* Work task: What lines of the data hold the string "AtRecheck"? Pull each one out.

Segment Start: Data

(** The next atomic access of worker [w]; [None] when it is blocked. *)
Definition worker_step (w : nat) (pc : worker_pc) (d : lane) : option lane :=
  match pc with
  | WSelect => None
  | WReceived x => Some (set_pc w (WActive x) (ln_set_active (ln_active d + 1) d))
  | WActive x => Some (set_pc w (WRun x) (ln_set_pending (ln_pending d - 1) d))
  | WRun x => Some (set_pc w (WReturned x) d)
  | WReturned x => Some (set_pc w (WRelease x) (ln_set_active (ln_active d - 1) d))
  | WRelease x => Some (set_pc w (WSignal 0) (if di_release x then releaseReservation d else d))
  | WSignal 0 => Some (set_pc w (if ln_pending d =? 0 then WSignal 1 else WSelect) d)
  | WSignal 1 => Some (set_pc w (if ln_active d =? 0 then WSignal 2 else WSelect) d)
  | WSignal _ => Some (set_pc w (if queue_len d =? 0 then WSignalLock else WSelect) d)
  | WSignalLock =>
      match ln_drainMu d with
      | Some _ => None
      | None =>
          if ln_drained d then Some (set_pc w WSelect d)
          else Some (set_pc w (WSignalLocked 0) (ln_set_drainMu (Some w) d))
      end
  | WSignalLocked k =>
      let zero := match k with
        | 0%nat => ln_pending d =? 0 | 1%nat => ln_active d =? 0 | _ => queue_len d =? 0 end in
      if zero then Some (set_pc w (if (k <? 2)%nat then WSignalLocked (S k) else WSignalSet) d)
      else Some (set_pc w WSelect (ln_set_drainMu None d))
  | WSignalSet =>
      Some (set_pc w WSelect (ln_set_drainMu None (ln_set_drainClosed true (ln_set_drained true d))))
  | WExit =>
      let d := ln_set_remaining (ln_remaining d - 1) d in
      Some (set_pc w (WLeave (ln_remaining d =? 0)) d)
  | WLeave last =>
      if ln_stopping d then Some (drop_worker w (if last then ln_set_done true d else d))
      else Some (set_pc w WCheck d)
  | WCheck => if 0 <? ln_pending d then Some (set_pc w WEnsure d) else Some (drop_worker w d)
  | WEnsure =>
      (* [enqueueReserved] holds [workerMu] until it returns *)
      match ln_enqueue d with
      | EIdle => Some (ensureWorkersLocked (drop_worker w d))
      | _ => None
      end
  end.

Definition enqueue_step (d : lane) : option lane :=
  match ln_enqueue d with
  | EIdle => None
  | EMark x =>
      match ln_drainMu d with
      | Some _ => None
      | None => Some (ln_set_enqueue (EPend x) (markBusy d))
      end
  | EPend x => Some (ln_set_enqueue (ESend x) (ln_set_pending (ln_pending d + 1) d))
  | ESend x => Some (ln_set_enqueue EIdle (send_item x d).2)
  end.

Definition lane_step (ev : lane_event) (d : lane) : option lane :=
  match ev with
  | EvReserve =>
      match ln_enqueue d with
      | EIdle => let '(ok, d) := reserve d in Some (if ok then ln_set_held (ln_held d + 1) d else d)
      | _ => None
      end
  | EvRelease =>
      match ln_enqueue d with
      | EIdle => if 0 <? ln_held d then Some (releaseReservation (ln_set_held (ln_held d - 1) d)) else None
      | _ => None
      end
  | EvEnqueue x =>
      match ln_enqueue d with
      | EIdle =>
          if (0 <? ln_held d) && di_release x then
            let d := ln_set_held (ln_held d - 1) d in
            if ln_stopping d then Some (fail_closed d) else Some (ln_set_enqueue (EMark x) d)
          else None
      | _ => None
      end
  | EvEnqueueStep => enqueue_step d
  | EvStop => match ln_enqueue d with EIdle => Some (stop d) | _ => None end
  | EvReceive w =>
      match ln_loops d !! w, ln_queue d with
      | Some WSelect, x :: q => Some (set_pc w (WReceived x) (ln_set_queue q d))
      | _, _ => None
      end
  | EvIdleTimeout w =>
      match ln_loops d !! w with
      | Some WSelect => Some (if ln_pending d =? 0 then set_pc w WExit d else d)
      | _ => None
      end
  | EvStopSeen w =>
      match ln_loops d !! w with
      | Some WSelect => if ln_stopping d then Some (set_pc w WExit d) else None
      | _ => None
      end
  | EvWorkerStep w => ln_loops d !! w ≫= fun pc => worker_step w pc d
  end.

Inductive lane_reachable (workers queueCap : Z) : lane -> Prop :=
  | lane_init : lane_reachable workers queueCap (newCompletionDelivery workers queueCap)
  | lane_next ev d d' : lane_reachable workers queueCap d -> lane_step ev d = Some d' ->
      lane_reachable workers queueCap d'.

Fixpoint run_events (evs : list lane_event) (d : lane) : option lane :=
  match evs with
  | [] => Some d
  | ev :: evs' => lane_step ev d ≫= run_events evs'
  end.

(** ** Lemmas *)

(** The items a worker holds a reservation for, counts as pending, as active. *)
Definition holds (pc : worker_pc) : Z :=
  match pc with WReceived _ | WActive _ | WRun _ | WReturned _ | WRelease _ => 1 | _ => 0 end.
Definition counts_pending (pc : worker_pc) : Z :=
  match pc with WReceived _ | WActive _ => 1 | _ => 0 end.
Definition counts_active (pc : worker_pc) : Z :=
  match pc with WActive _ | WRun _ | WReturned _ => 1 | _ => 0 end.
Definition counts_remaining (pc : worker_pc) : Z := 
  match pc with WLeave _ | WCheck | WEnsure => 0 | _ => 1 end.
Definition enqueue_holds (e : enqueue_pc) : Z := match e with EIdle => 0 | _ => 1 end.
Definition enqueue_pending (e : enqueue_pc) : Z := match e with ESend _ => 1 | _ => 0 end.

Definition pc_released (pc : worker_pc) : Prop :=
  match pc with
  | WReceived x | WActive x | WRun x | WReturned x | WRelease x => di_release x = true
  | _ => True
  end.

Definition in_lock (pc : worker_pc) : bool :=
  match pc with WSignalLocked _ | WSignalSet => true | _ => false end.
(* ===== verification/BoundedQueue.v ===== *)
(** * The bounded queue

    Models [internal/queue/queue.go]: a bounded FIFO queue with overflow policies
    under one mutex and two condition variables. [queue_step] interleaves any
    number of callers. What a caller does between taking and giving back the
    mutex is one step, but for the return from [Wait]: there the three accesses
    of the code (getting the mutex, [stopWake()], [ctx.Err()]) are three steps,
    because a context can be cancelled between them. A condition variable is the
    list of its waiters in the order they came, as in the Go runtime: [Signal]
    wakes the first, [Broadcast] all. *)

From S2P Require Import Prelude.

Inductive OverflowPolicy := PolicyReject | PolicyBlock | PolicyDrop | PolicyDropOldest.

Section Queue.
Context {T : Type}.

Inductive queue_op := OpPush (x : T) (policy : OverflowPolicy) | OpPop.

(** The error a call returns, or the item [Pop] got. *)
Inductive queue_result := Returned | Got (x : T) | ErrQueueFull | ErrQueueClosed | ErrContext.

(** Where a caller is: before the mutex, asleep, woken and before the mutex, and
    holding it before [stopWake()] and before [ctx.Err()]. *)
Inductive stage := Entering | Waiting | Woken | AtStopWake | AtRecheck | Over (r : queue_result).

(** The callback registered with [context.AfterFunc]: none or stopped or run,
    registered, and started and before the mutex. *)
Inductive after_func := NoAfter | Registered | Fired.

Record caller := mkCaller {
  cl_op : queue_op; cl_stage : stage; cl_cancelled : bool; cl_after : after_func
}.

(** [q_log]: every item that was enqueued; [q_out]: the items that left, with
    whether a caller got them. Both are in order, for the statements. *)
Record queue := mkQueue {
  q_items : list T;
  q_capacity : nat;
  q_closed : bool;
  q_enqueued : Z;
  q_dequeued : Z;
  q_dropped : Z;
  q_rejected : Z;
  q_notEmpty : list nat;
  q_notFull : list nat;
  q_mu : option nat;
  q_callers : gmap nat caller;
  q_log : list T;
  q_out : list (T * bool)
}.

Definition q_set_items (v : list T) (q : queue) : queue :=
  mkQueue v (q_capacity q) (q_closed q) (q_enqueued q) (q_dequeued q) (q_dropped q) (q_rejected q)
    (q_notEmpty q) (q_notFull q) (q_mu q) (q_callers q) (q_log q) (q_out q).
Definition q_set_closed (v : bool) (q : queue) : queue :=
  mkQueue (q_items q) (q_capacity q) v (q_enqueued q) (q_dequeued q) (q_dropped q) (q_rejected q)
    (q_notEmpty q) (q_notFull q) (q_mu q) (q_callers q) (q_log q) (q_out q).
Definition q_set_dropped (v : Z) (q : queue) : queue :=
  mkQueue (q_items q) (q_capacity q) (q_closed q) (q_enqueued q) (q_dequeued q) v (q_rejected q)
    (q_notEmpty q) (q_notFull q) (q_mu q) (q_callers q) (q_log q) (q_out q).
Definition q_set_rejected (v : Z) (q : queue) : queue :=
  mkQueue (q_items q) (q_capacity q) (q_closed q) (q_enqueued q) (q_dequeued q) (q_dropped q) v
    (q_notEmpty q) (q_notFull q) (q_mu q) (q_callers q) (q_log q) (q_out q).
Definition q_set_notEmpty (v : list nat) (q : queue) : queue :=
  mkQueue (q_items q) (q_capacity q) (q_closed q) (q_enqueued q) (q_dequeued q) (q_dropped q)
    (q_rejected q) v (q_notFull q) (q_mu q) (q_callers q) (q_log q) (q_out q).
Definition q_set_notFull (v : list nat) (q : queue) : queue :=
  mkQueue (q_items q) (q_capacity q) (q_closed q) (q_enqueued q) (q_dequeued q) (q_dropped q)
    (q_rejected q) (q_notEmpty q) v (q_mu q) (q_callers q) (q_log q) (q_out q).
Definition q_set_mu (v : option nat) (q : queue) : queue :=
  mkQueue (q_items q) (q_capacity q) (q_closed q) (q_enqueued q) (q_dequeued q) (q_dropped q)
    (q_rejected q) (q_notEmpty q) (q_notFull q) v (q_callers q) (q_log q) (q_out q).
Definition q_set_callers (v : gmap nat caller) (q : queue) : queue :=
  mkQueue (q_items q) (q_capacity q) (q_closed q) (q_enqueued q) (q_dequeued q) (q_dropped q)
    (q_rejected q) (q_notEmpty q) (q_notFull q) (q_mu q) v (q_log q) (q_out q).

(** [New]; the policy is an argument of the calls. *)
Definition New (capacity : Z) : queue :=
  mkQueue [] (if capacity <=? 0 then 100%nat else Z.to_nat capacity) false 0 0 0 0 [] [] None ∅ [] [].

(** ** The mutex sections *)

Definition set_caller (t : nat) (c : caller) (q : queue) : queue :=
  q_set_callers (<[t := c]> (q_callers q)) q.
Definition set_stage (st : stage) (c : caller) : caller := mkCaller (cl_op c) st (cl_cancelled c) (cl_after c).
Definition set_after (a : after_func) (c : caller) : caller := mkCaller (cl_op c) (cl_stage c) (cl_cancelled c) a.
Definition wake (c : caller) : caller := match cl_stage c with Waiting => set_stage Woken c | _ => c end.

(** Wakes the callers of [l]. *)
Definition wake_in (l : list nat) (m : gmap nat caller) : gmap nat caller :=
  fold_left (fun m t => alter wake t m) l m.
Definition wake_all (l : list nat) (q : queue) : queue := q_set_callers (wake_in l (q_callers q)) q.

Definition signal_notEmpty (q : queue) : queue :=
  match q_notEmpty q with [] => q | t :: l => wake_all [t] (q_set_notEmpty l q) end.
Definition signal_notFull (q : queue) : queue :=
  match q_notFull q with [] => q | t :: l => wake_all [t] (q_set_notFull l q) end.
Definition broadcast_notEmpty (q : queue) : queue := wake_all (q_notEmpty q) (q_set_notEmpty [] q).
Definition broadcast_notFull (q : queue) : queue := wake_all (q_notFull q) (q_set_notFull [] q).

(** The item leaves the front; [got]: a caller gets it. *)
Definition take_front (x : T) (rest : list T) (got : bool) (q : queue) : queue :=
  mkQueue rest (q_capacity q) (q_closed q) (q_enqueued q)
    (if got then q_dequeued q + 1 else q_dequeued q) (if got then q_dropped q else q_dropped q + 1)
    (q_rejected q) (q_notEmpty q) (q_notFull q) (q_mu q) (q_callers q) (q_log q) (q_out q ++ [(x, got)]).

Definition append_item (x : T) (q : queue) : queue :=
  mkQueue (q_items q ++ [x]) (q_capacity q) (q_closed q) (q_enqueued q + 1) (q_dequeued q) (q_dropped q)
    (q_rejected q) (q_notEmpty q) (q_notFull q) (q_mu q) (q_callers q) (q_log q ++ [x]) (q_out q).

(** The loop of [push] and what follows it: a result, or [None] to wait. With
    [PolicyDropOldest] a round makes the queue shorter. *)
Fixpoint push_loop (fuel : nat) (cancelled : bool) (x : T) (policy : OverflowPolicy) (q : queue)
    : option queue_result * queue :=
  if (q_capacity q <=? length (q_items q))%nat then
    if q_closed q then (Some ErrQueueClosed, q)
    else
      match policy with
      | PolicyReject => (Some ErrQueueFull, q_set_rejected (q_rejected q + 1) q)
      | PolicyDrop => (Some Returned, q_set_dropped (q_dropped q + 1) q)
      | PolicyDropOldest =>
          match fuel, q_items q with
          | S fuel', y :: rest => push_loop fuel' cancelled x policy (take_front y rest false q)
          | _, _ => (None, q)
          end
      | PolicyBlock => if cancelled then (Some ErrContext, q) else (None, q)
      end
  else if q_closed q then (Some ErrQueueClosed, q)
  else (Some Returned, signal_notEmpty (append_item x q)).

Definition pop_loop (cancelled : bool) (q : queue) : option queue_result * queue :=
  match q_items q with
  | [] =>
      if q_closed q then (Some ErrQueueClosed, q)
      else if cancelled then (Some ErrContext, q) else (None, q)
  | x :: rest => (Some (Got x), signal_notFull (take_front x rest true q))
  end.

(** The section of caller [t]: it ends with a result or asleep, with the callback
    on its context registered. *)
Definition run_section (t : nat) (c : caller) (q : queue) : queue :=
  match cl_op c with
  | OpPush x policy =>
      match push_loop (length (q_items q)) (cl_cancelled c) x policy q with
      | (Some r, q) => set_caller t (set_stage (Over r) c) q
      | (None, q) => set_caller t (set_after Registered (set_stage Waiting c)) (q_set_notFull (q_notFull q ++ [t]) q)
      end
  | OpPop =>
      match pop_loop (cl_cancelled c) q with
      | (Some r, q) => set_caller t (set_stage (Over r) c) q
      | (None, q) => set_caller t (set_after Registered (set_stage Waiting c)) (q_set_notEmpty (q_notEmpty q ++ [t]) q)
      end
  end.

(** [Close]. *)
Definition Close (q : queue) : queue :=
  if q_closed q then q else broadcast_notFull (broadcast_notEmpty (q_set_closed true q)).

(** ** Interleavings *)

Inductive queue_event :=
  | EvCall (t : nat) (op : queue_op) (cancelled : bool)   (* a call begins *)
  | EvEnter (t : nat)        (* it gets the mutex and runs its first section *)
  | EvAcquire (t : nat)      (* woken, it gets the mutex *)
  | EvStopWake (t : nat)
  | EvRecheck (t : nat)      (* [ctx.Err()], and the next section *)
  | EvCancel (t : nat)       (* its context is cancelled *)
  | EvFire (t : nat)         (* the callback of its context runs *)
  | EvClose.

Definition queue_step (ev : queue_event) (q : queue) : option queue :=
  match ev with
  | EvCall t op cancelled =>
      match q_callers q !! t with
      | None => Some (set_caller t (mkCaller op Entering cancelled NoAfter) q)
      | Some _ => None
      end
  | EvEnter t =>
      match q_callers q !! t, q_mu q with
      | Some c, None =>
          match cl_stage c with
          | Entering =>
              Some (if cl_cancelled c then set_caller t (set_stage (Over ErrContext) c) q else run_section t c q)
          | _ => None
          end
      | _, _ => None
      end
  | EvAcquire t =>
      match q_callers q !! t, q_mu q with
      | Some c, None =>
          match cl_stage c with
          | Woken => Some (q_set_mu (Some t) (set_caller t (set_stage AtStopWake c) q))
          | _ => None
          end
      | _, _ => None
      end
  | EvStopWake t =>
      match q_callers q !! t with
      | Some c =>
          match cl_stage c with
          | AtStopWake =>
              let a := match cl_after c with Registered => NoAfter | a => a end in
              Some (set_caller t (set_after a (set_stage AtRecheck c)) q)
          | _ => None
          end
      | None => None
      end
  | EvRecheck t =>
      match q_callers q !! t with
      | Some c =>
          match cl_stage c with
          | AtRecheck =>
              let q := q_set_mu None q in
              Some (if cl_cancelled c then set_caller t (set_stage (Over ErrContext) c) q else run_section t c q)
          | _ => None
          end
      | None => None
      end
  | EvCancel t =>
      match q_callers q !! t with
      | Some c =>
          let a := match cl_after c with Registered => Fired | a => a end in
          Some (set_caller t (mkCaller (cl_op c) (cl_stage c) true a) q)
      | None => None
      end
  | EvFire t =>
      match q_callers q !! t, q_mu q with
      | Some c, None =>
          match cl_after c with
          | Fired =>
              let q := set_caller t (set_after NoAfter c) q in
              Some (match cl_op c with OpPush _ _ => broadcast_notFull q | OpPop => broadcast_notEmpty q end)
          | _ => None
          end
      | _, _ => None
      end
  | EvClose => match q_mu q with None => Some (Close q) | Some _ => None end
  end.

Segment End: Data

* Result for this exercise:
Inductive stage := Entering | Waiting | Woken | AtStopWake | AtRecheck | Over (r : queue_result).
              Some (set_caller t (set_after a (set_stage AtRecheck c)) q)
          | AtRecheck =>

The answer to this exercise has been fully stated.